Quando você compara taxas em bases diferentes. Esta é a armadilha mais comum, e ela aparece dentro do mesmo emissor. O C6 Carbon acumula 2,5 pontos por dólar; o Cartão C6 Mastercard acumula 1 ponto por real. Como o dólar vale vários reais, as duas taxas não são comparáveis lado a lado — e a segunda rende bem menos do que o número maior sugere. O mesmo vale entre emissores: só compare pontos por dólar com pontos por dólar.
Quando a diferença de patamar dentro do próprio banco é grande. O Inter Prime acumula 1 ponto a cada R$ 2,50 gastos; o Inter Mastercard Gold, 1 ponto a cada R$ 10 — quatro vezes menos pelo mesmo gasto, no mesmo programa. Escolher o cartão de entrada esperando o acúmulo do premium é uma frustração previsível. E se você não resgata os pontos com regularidade, o cashback direto entrega menos valor teórico com muito menos esforço.
❓ Perguntas frequentes
Cartão de milhas vale a pena?
Vale se você tem um volume de gastos de pelo menos R$ 1.000 a R$ 2.000 por mês e realmente pretende resgatar passagens com os pontos acumulados. Se seu gasto é baixo ou você não costuma planejar viagens com antecedência, um cartão de cashback simples costuma valer mais na prática.

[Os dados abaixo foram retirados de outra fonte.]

(** * MindCanvas: the CameraView capture session

    A shallow embedding of the [CameraView] React component: its six
    [useState] cells, its three [useRef] cells, the [useEffect] that
    acquires the camera, the event handlers, and the part of the browser
    they talk to (media tracks, [getUserMedia] promises, the object-URL
    registry, [MediaRecorder] objects, [canvas.toBlob] jobs).

    The component is event driven: every handler runs to completion, React
    commits the new render, and asynchronous completions (a settled
    [getUserMedia] promise, a [toBlob] callback, a recorder event) arrive as
    further events.  [step] is that event loop. *)

From Stdlib Require Import QArith.
From stdpp Require Import gmap strings list fin_maps.

Open Scope string_scope.
Open Scope list_scope.
Open Scope nat_scope.

(** ** Data *)

Inductive CaptureMode := photo | video.
Inductive FacingMode := environment | user.

#[local] Instance CaptureMode_eq_dec : EqDecision CaptureMode.
Proof. solve_decision. Defined.
#[local] Instance FacingMode_eq_dec : EqDecision FacingMode.
Proof. solve_decision. Defined.

(** A [Blob]: immutable bytes with a MIME type. *)
Record Blob := { blob_data : list Byte.byte; blob_type : string }.

Definition blob_size (b : Blob) : nat := length (blob_data b).

(** [new Blob(parts, { type })]: the parts' bytes, in order. *)
Definition new_Blob (parts : list Blob) (type : string) : Blob :=
  {| blob_data := concat (map blob_data parts); blob_type := type |}.

(** A [MediaStream] as handed out by [getUserMedia]: its tracks and the
    frame size the device negotiated. *)
Record MediaStream := {
  stream_id : nat;
  stream_tracks : list nat;
  frame_width : nat;
  frame_height : nat
}.

Record MediaStreamConstraints := {
  c_facingMode : FacingMode;
  c_width_ideal : nat;
  c_height_ideal : nat;
  c_audio : bool
}.

(** The [<video>] element behind [videoRef]. *)
Record HTMLVideoElement := { srcObject : option MediaStream }.

Definition videoWidth (el : HTMLVideoElement) : nat :=
  match srcObject el with Some ms => frame_width ms | None => 0 end.

Definition videoHeight (el : HTMLVideoElement) : nat :=
  match srcObject el with Some ms => frame_height ms | None => 0 end.

Inductive RecordingState := inactive | recording.

Record MediaRecorder := {
  rec_stream : MediaStream;
  rec_mimeType : string;
  rec_state : RecordingState;
  (* [stop()] was called and the "stop" event is still to be dispatched *)
  rec_stopping : bool
}.

(** A job queued by [canvas.toBlob(callback, type, quality)]. *)
Record ToBlobRequest := {
  canvas_width : nat;
  canvas_height : nat;
  drawn_from : option MediaStream;
  tb_type : string;
  tb_quality : Q
}.

(** What the component does to the outside: console, [alert], and the two
    props. *)
Inductive Effect :=
| console_error (msg : string)
| alert (msg : string)
| onClose
| onCapture (blob : Blob) (mimeType : string).

(** ** The browser *)

Record Browser := {
  live_tracks : gset nat;                       (* readyState = "live" *)
  streams : list MediaStream;                   (* every stream handed out *)
  next_track : nat;
  gum_pending : gmap nat MediaStreamConstraints; (* unsettled getUserMedia *)
  next_request : nat;
  object_urls : gmap nat Blob;                  (* URL.createObjectURL *)
  next_url : nat;
  recorders : gmap nat MediaRecorder;
  next_recorder : nat;
  toBlob_pending : list ToBlobRequest;
  supported_types : list string;                (* MediaRecorder codecs *)
  default_type : string;
  context_2d : bool                             (* getContext('2d') works *)
}.

Definition set_live_tracks (f : gset nat → gset nat) (b : Browser) : Browser :=
  {| live_tracks := f (live_tracks b); streams := streams b;
     next_track := next_track b; gum_pending := gum_pending b;
     next_request := next_request b; object_urls := object_urls b;
     next_url := next_url b; recorders := recorders b;
     next_recorder := next_recorder b; toBlob_pending := toBlob_pending b;
     supported_types := supported_types b; default_type := default_type b;
     context_2d := context_2d b |}.

Definition set_gum_pending (f : gmap nat MediaStreamConstraints → gmap nat MediaStreamConstraints)
    (b : Browser) : Browser :=
  {| live_tracks := live_tracks b; streams := streams b;
     next_track := next_track b; gum_pending := f (gum_pending b);
     next_request := next_request b; object_urls := object_urls b;
     next_url := next_url b; recorders := recorders b;
     next_recorder := next_recorder b; toBlob_pending := toBlob_pending b;
     supported_types := supported_types b; default_type := default_type b;
     context_2d := context_2d b |}.

Definition set_object_urls (f : gmap nat Blob → gmap nat Blob) (b : Browser) : Browser :=
  {| live_tracks := live_tracks b; streams := streams b;
     next_track := next_track b; gum_pending := gum_pending b;
     next_request := next_request b; object_urls := f (object_urls b);
     next_url := next_url b; recorders := recorders b;
     next_recorder := next_recorder b; toBlob_pending := toBlob_pending b;
     supported_types := supported_types b; default_type := default_type b;
     context_2d := context_2d b |}.

Definition set_recorders (f : gmap nat MediaRecorder → gmap nat MediaRecorder)
    (b : Browser) : Browser :=
  {| live_tracks := live_tracks b; streams := streams b;
     next_track := next_track b; gum_pending := gum_pending b;
     next_request := next_request b; object_urls := object_urls b;
     next_url := next_url b; recorders := f (recorders b);
     next_recorder := next_recorder b; toBlob_pending := toBlob_pending b;
     supported_types := supported_types b; default_type := default_type b;
     context_2d := context_2d b |}.

Definition set_toBlob_pending (f : list ToBlobRequest → list ToBlobRequest)
    (b : Browser) : Browser :=
  {| live_tracks := live_tracks b; streams := streams b;
     next_track := next_track b; gum_pending := gum_pending b;
     next_request := next_request b; object_urls := object_urls b;
     next_url := next_url b; recorders := recorders b;
     next_recorder := next_recorder b; toBlob_pending := f (toBlob_pending b);
     supported_types := supported_types b; default_type := default_type b;
     context_2d := context_2d b |}.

Qual a diferença entre pontos e milhas?
Pontos são a moeda do programa do seu banco ou cartão (Livelo, Esfera, Interloop, Pontos Itaú, C6 Átomos). Milhas são a moeda dos programas das companhias aéreas (Smiles, LATAM Pass, TudoAzul). Você acumula pontos no cartão e depois transfere para um programa aéreo, onde eles viram milhas resgatáveis em passagens.
Os pontos e milhas expiram?
Depende do programa e das regras vigentes no momento — a maioria dos programas brasileiros estabelece prazos de validade para pontos parados. Verifique sempre a política de expiração atual do seu programa antes de deixar pontos acumulados por muito tempo sem uso.
Como escolher o cartão de milhas ideal para quem está começando?
Comece por um cartão sem anuidade que ainda acumule pontos, como o C6 Gold ou o Inter Gold (1 ponto por dólar, grátis). Conforme seus gastos crescerem, migre para um cartão com taxa maior, como o Inter Prime ou o Santander Unique, que já pedem renda ou investimento maiores mas multiplicam o acúmulo.
Qual cartão tem a maior taxa de pontos por dólar?
Tecnicamente, o Santander Unlimited lidera com até 3,6 pontos por dólar em compras internacionais no Esfera — mas o acesso é restrito a clientes Private ou renda a partir de R$ 30 mil/mês. Entre os cartões com barreira de entrada realista, o Santander Unique lidera com 3 pontos por dólar em compras internacionais.